▼
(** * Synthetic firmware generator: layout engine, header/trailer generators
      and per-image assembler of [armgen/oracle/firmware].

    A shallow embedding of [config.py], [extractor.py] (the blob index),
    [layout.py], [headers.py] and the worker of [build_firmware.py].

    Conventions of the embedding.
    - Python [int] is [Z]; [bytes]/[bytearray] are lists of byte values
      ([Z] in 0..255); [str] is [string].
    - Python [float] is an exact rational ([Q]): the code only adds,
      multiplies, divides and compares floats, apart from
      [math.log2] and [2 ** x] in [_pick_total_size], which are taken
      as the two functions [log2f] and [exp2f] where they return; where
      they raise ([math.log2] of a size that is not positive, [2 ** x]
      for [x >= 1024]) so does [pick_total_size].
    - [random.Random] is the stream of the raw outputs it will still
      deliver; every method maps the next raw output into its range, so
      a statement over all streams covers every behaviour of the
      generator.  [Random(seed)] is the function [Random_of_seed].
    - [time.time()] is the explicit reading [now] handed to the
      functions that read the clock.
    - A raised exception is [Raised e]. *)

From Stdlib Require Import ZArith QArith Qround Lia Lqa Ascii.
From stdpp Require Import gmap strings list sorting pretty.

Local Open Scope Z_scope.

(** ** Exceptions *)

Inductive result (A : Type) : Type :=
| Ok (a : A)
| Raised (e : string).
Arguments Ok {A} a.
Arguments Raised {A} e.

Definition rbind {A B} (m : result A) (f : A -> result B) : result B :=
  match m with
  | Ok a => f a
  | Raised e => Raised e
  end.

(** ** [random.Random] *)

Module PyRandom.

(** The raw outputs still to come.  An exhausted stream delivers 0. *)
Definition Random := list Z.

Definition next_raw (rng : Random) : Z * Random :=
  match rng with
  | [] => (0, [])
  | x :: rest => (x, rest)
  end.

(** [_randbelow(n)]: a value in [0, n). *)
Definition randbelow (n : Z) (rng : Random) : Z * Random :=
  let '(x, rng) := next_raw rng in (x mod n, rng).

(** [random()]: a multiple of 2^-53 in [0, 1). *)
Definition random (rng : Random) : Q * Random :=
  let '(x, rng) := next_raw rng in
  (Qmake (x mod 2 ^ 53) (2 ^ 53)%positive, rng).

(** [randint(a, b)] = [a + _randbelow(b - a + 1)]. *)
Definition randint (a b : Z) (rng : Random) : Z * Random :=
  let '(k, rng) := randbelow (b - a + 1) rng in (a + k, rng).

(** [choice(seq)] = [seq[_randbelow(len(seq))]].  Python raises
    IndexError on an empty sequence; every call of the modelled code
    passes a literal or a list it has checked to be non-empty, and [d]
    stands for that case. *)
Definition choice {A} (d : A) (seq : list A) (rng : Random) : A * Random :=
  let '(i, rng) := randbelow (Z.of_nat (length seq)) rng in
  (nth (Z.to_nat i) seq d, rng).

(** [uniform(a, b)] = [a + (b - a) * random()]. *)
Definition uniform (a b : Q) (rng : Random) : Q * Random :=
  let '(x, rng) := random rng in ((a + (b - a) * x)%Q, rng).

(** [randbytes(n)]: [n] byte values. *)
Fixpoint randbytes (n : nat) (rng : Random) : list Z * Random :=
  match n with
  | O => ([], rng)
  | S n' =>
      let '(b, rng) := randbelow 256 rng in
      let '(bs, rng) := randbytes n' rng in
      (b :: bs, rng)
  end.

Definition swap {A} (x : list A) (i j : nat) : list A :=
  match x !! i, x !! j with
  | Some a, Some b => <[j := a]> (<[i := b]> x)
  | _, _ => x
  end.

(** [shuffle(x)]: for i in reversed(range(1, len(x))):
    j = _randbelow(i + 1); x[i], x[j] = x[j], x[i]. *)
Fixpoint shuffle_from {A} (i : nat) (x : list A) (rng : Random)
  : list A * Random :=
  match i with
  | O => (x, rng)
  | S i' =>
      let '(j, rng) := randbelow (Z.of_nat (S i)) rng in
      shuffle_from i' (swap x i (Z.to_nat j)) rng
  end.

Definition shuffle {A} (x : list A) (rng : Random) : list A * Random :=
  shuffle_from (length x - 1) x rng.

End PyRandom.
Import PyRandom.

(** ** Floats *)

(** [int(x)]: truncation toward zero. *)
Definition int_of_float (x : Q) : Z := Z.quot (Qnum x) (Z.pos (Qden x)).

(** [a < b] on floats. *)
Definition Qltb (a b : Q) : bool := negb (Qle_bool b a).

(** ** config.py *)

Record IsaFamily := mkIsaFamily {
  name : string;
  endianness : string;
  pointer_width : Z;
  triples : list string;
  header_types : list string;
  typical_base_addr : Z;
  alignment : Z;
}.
▲
* _Problem statement_
Quote the data above from the line containing "match i with" to the line containing "triples : list string;", inclusive, and stop.

* _Solution for this task_
  match i with
  | O => (x, rng)
  | S i' =>
      let '(j, rng) := randbelow (Z.of_nat (S i)) rng in
      shuffle_from i' (swap x i (Z.to_nat j)) rng
  end.

Definition shuffle {A} (x : list A) (rng : Random) : list A * Random :=
  shuffle_from (length x - 1) x rng.

End PyRandom.
Import PyRandom.

(** ** Floats *)

(** [int(x)]: truncation toward zero. *)
Definition int_of_float (x : Q) : Z := Z.quot (Qnum x) (Z.pos (Qden x)).

(** [a < b] on floats. *)
Definition Qltb (a b : Q) : bool := negb (Qle_bool b a).

(** ** config.py *)

Record IsaFamily := mkIsaFamily {
  name : string;
  endianness : string;
  pointer_width : Z;
  triples : list string;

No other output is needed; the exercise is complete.